(** X3, witness: a row cut after the subject, behind one good row. *)
Lemma load_students_short_row_raises_witness :
  records (World (Some (FIELDNAMES :: [["1"; "Ann"; "Math"; "70"]]
                        ++ ["2"; "Bo"; "Art"] :: [])) [] [])
  = Raised AttributeError.
Proof.
  apply (load_students_short_row_raises [["1"; "Ann"; "Math"; "70"]] []
           "2" ["Bo"; "Art"] [] [] 2 [Student 1 "Ann" "Math" (Some 70)]).
  - by vm_compute.
  - cbn. lia.
  - intros c Hc.
    apply (row_ok_cells ["2"; "Bo"; "Art"]); [by vm_compute | done].
  - by vm_compute.
Defined.

(* load_row looks at nothing of a non-empty dict but its four fields. *)
Lemma load_row_agree (row1 row2 : row_dict) :
  row1 <> ∅ -> row2 <> ∅ ->
  (forall k, k ∈ FIELDNAMES -> row1 !! Some k = row2 !! Some k) ->
  load_row row1 = load_row row2.
Proof.
  intros H1 H2 Hk. unfold load_row, get_strip.
  rewrite (bool_decide_eq_false_2 _ H1), (bool_decide_eq_false_2 _ H2).
  rewrite (Hk "id"), (Hk "grade"), (Hk "name"), (Hk "subject");
    [done | | | |]; unfold FIELDNAMES;
    repeat first [apply list_elem_of_here | apply list_elem_of_further].
Qed.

--------

● **Exercise**
Working from the listing above, give it again word for word.

● **Answer box**
(** X3, witness: a row cut after the subject, behind one good row. *)
Lemma load_students_short_row_raises_witness :
  records (World (Some (FIELDNAMES :: [["1"; "Ann"; "Math"; "70"]]
                        ++ ["2"; "Bo"; "Art"] :: [])) [] [])
  = Raised AttributeError.
Proof.
  apply (load_students_short_row_raises [["1"; "Ann"; "Math"; "70"]] []
           "2" ["Bo"; "Art"] [] [] 2 [Student 1 "Ann" "Math" (Some 70)]).
  - by vm_compute.
  - cbn. lia.
  - intros c Hc.
    apply (row_ok_cells ["2"; "Bo"; "Art"]); [by vm_compute | done].
  - by vm_compute.
Defined.

(* load_row looks at nothing of a non-empty dict but its four fields. *)
Lemma load_row_agree (row1 row2 : row_dict) :
  row1 <> ∅ -> row2 <> ∅ ->
  (forall k, k ∈ FIELDNAMES -> row1 !! Some k = row2 !! Some k) ->
  load_row row1 = load_row row2.
Proof.
  intros H1 H2 Hk. unfold load_row, get_strip.
  rewrite (bool_decide_eq_false_2 _ H1), (bool_decide_eq_false_2 _ H2).
  rewrite (Hk "id"), (Hk "grade"), (Hk "name"), (Hk "subject");
    [done | | | |]; unfold FIELDNAMES;
    repeat first [apply list_elem_of_here | apply list_elem_of_further].
Qed.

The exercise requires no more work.